Top of Data provided
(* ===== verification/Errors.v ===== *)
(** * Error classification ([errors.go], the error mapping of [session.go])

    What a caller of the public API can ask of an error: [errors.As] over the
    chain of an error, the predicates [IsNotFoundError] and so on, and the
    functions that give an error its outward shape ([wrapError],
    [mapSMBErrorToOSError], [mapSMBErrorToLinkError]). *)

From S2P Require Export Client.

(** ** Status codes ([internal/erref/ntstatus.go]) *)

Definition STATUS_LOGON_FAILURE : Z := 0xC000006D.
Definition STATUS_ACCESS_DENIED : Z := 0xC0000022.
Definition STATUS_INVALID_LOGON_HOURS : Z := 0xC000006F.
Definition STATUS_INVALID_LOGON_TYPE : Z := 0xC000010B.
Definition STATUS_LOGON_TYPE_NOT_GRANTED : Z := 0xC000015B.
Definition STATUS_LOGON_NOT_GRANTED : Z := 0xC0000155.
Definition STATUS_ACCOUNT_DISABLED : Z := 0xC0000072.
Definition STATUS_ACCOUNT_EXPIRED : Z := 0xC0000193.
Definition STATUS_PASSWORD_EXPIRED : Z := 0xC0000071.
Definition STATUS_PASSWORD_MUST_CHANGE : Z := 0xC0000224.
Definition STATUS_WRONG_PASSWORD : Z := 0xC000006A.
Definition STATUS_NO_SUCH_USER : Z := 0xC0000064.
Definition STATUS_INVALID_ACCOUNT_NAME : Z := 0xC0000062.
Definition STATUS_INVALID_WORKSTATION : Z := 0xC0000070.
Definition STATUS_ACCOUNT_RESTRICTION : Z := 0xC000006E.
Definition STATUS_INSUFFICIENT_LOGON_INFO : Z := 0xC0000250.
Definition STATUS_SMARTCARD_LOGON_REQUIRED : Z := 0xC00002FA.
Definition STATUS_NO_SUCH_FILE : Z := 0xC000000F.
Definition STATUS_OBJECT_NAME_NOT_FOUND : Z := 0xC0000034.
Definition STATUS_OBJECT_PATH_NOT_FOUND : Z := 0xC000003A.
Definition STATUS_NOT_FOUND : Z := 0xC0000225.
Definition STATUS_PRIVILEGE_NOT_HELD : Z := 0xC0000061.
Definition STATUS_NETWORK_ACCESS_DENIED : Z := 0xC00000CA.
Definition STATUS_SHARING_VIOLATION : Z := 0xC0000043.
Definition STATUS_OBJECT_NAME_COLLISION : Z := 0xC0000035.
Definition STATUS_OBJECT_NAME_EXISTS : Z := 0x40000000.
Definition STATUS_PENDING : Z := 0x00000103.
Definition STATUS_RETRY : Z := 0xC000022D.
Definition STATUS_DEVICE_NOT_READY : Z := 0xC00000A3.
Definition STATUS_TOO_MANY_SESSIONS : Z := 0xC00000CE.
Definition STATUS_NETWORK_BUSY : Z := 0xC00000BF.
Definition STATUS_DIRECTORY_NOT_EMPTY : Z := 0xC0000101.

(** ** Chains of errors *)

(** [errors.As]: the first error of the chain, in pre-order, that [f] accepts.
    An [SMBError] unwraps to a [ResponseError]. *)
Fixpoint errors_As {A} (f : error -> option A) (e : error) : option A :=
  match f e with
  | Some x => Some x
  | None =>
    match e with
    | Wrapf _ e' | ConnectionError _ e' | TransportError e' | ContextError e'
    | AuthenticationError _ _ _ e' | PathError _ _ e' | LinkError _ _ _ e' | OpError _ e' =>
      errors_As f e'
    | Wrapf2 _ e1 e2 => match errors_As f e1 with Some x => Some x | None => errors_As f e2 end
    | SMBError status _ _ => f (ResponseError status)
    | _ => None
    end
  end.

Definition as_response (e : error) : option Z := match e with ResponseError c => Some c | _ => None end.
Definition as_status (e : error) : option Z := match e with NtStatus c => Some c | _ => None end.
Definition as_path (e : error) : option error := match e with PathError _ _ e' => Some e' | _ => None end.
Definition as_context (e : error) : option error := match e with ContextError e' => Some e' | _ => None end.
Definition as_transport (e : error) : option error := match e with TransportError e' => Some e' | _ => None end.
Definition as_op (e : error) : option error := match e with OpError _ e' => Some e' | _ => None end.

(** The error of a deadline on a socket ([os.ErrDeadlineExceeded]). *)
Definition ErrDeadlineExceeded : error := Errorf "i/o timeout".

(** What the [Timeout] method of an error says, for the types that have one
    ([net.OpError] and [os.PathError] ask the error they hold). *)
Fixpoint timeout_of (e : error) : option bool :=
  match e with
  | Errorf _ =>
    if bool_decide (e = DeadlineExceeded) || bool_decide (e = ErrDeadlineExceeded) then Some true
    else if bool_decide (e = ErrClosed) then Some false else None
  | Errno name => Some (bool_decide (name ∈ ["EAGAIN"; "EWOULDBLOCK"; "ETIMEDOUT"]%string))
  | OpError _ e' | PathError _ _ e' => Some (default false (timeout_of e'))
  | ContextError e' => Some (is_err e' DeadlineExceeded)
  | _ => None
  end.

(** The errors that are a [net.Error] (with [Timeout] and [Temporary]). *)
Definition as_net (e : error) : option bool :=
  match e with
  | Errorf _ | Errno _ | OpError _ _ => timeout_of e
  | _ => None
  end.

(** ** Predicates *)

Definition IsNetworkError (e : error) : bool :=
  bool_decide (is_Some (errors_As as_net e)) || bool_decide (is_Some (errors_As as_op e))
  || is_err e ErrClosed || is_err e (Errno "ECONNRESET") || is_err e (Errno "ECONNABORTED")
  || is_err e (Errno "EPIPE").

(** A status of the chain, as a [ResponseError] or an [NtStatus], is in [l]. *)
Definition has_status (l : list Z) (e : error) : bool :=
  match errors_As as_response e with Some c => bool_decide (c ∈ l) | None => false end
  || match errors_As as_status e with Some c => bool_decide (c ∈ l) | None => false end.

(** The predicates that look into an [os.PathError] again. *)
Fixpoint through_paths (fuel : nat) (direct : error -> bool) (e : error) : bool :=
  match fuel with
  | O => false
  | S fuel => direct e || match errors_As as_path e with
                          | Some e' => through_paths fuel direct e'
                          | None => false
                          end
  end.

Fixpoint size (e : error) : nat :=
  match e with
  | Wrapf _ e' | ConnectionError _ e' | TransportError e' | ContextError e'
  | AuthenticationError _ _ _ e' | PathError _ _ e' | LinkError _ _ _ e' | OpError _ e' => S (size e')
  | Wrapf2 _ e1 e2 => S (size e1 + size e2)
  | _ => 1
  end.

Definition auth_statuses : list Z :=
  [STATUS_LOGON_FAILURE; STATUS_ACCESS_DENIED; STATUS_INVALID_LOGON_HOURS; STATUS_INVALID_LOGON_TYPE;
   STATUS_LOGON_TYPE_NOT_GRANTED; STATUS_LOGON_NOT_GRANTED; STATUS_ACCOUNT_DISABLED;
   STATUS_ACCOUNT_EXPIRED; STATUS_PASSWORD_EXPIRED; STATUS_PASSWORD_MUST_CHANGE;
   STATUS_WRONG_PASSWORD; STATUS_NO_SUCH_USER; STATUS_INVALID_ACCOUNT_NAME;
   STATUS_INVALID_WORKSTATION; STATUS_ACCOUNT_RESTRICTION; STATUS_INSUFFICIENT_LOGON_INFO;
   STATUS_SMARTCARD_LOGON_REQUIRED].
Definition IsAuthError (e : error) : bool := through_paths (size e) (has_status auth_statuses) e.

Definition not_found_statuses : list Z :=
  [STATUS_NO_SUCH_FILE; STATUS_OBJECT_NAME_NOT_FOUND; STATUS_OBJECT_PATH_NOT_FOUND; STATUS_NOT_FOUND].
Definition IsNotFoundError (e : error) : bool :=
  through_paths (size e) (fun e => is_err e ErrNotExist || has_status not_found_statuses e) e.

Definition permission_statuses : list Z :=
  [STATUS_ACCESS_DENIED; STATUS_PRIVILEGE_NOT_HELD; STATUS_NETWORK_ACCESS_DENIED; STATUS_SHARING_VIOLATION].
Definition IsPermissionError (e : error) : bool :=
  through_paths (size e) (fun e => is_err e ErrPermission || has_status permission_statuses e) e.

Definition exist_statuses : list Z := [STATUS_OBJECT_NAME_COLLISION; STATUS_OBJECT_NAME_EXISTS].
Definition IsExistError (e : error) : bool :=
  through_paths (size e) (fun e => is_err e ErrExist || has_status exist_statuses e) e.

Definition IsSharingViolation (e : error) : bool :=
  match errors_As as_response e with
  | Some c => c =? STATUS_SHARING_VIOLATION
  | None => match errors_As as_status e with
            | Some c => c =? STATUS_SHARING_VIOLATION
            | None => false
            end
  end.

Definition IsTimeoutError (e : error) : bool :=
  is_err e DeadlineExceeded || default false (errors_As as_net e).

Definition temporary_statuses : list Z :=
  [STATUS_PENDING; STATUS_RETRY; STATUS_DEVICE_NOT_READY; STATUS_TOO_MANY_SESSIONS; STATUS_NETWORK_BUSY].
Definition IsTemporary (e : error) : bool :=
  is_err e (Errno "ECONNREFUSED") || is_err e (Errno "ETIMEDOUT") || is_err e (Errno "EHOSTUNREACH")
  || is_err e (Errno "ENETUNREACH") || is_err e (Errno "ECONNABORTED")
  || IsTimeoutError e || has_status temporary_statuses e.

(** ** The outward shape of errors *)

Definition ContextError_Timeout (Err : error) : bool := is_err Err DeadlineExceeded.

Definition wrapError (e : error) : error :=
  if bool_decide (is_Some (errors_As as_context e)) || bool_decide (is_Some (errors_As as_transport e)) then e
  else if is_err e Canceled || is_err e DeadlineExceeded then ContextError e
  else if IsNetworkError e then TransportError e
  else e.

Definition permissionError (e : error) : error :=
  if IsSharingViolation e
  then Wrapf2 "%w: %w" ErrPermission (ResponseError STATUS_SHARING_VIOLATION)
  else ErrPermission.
Bottom of Data provided
**Your instructions**
Above are the entries. Output exactly the lines beginning with the line that has "STATUS_SMARTCARD_LOGON_REQUIRED]." and ending with the line that has "Definition not_found_statuses : list".

**Exercise response**
   STATUS_SMARTCARD_LOGON_REQUIRED].
Definition IsAuthError (e : error) : bool := through_paths (size e) (has_status auth_statuses) e.

Definition not_found_statuses : list Z :=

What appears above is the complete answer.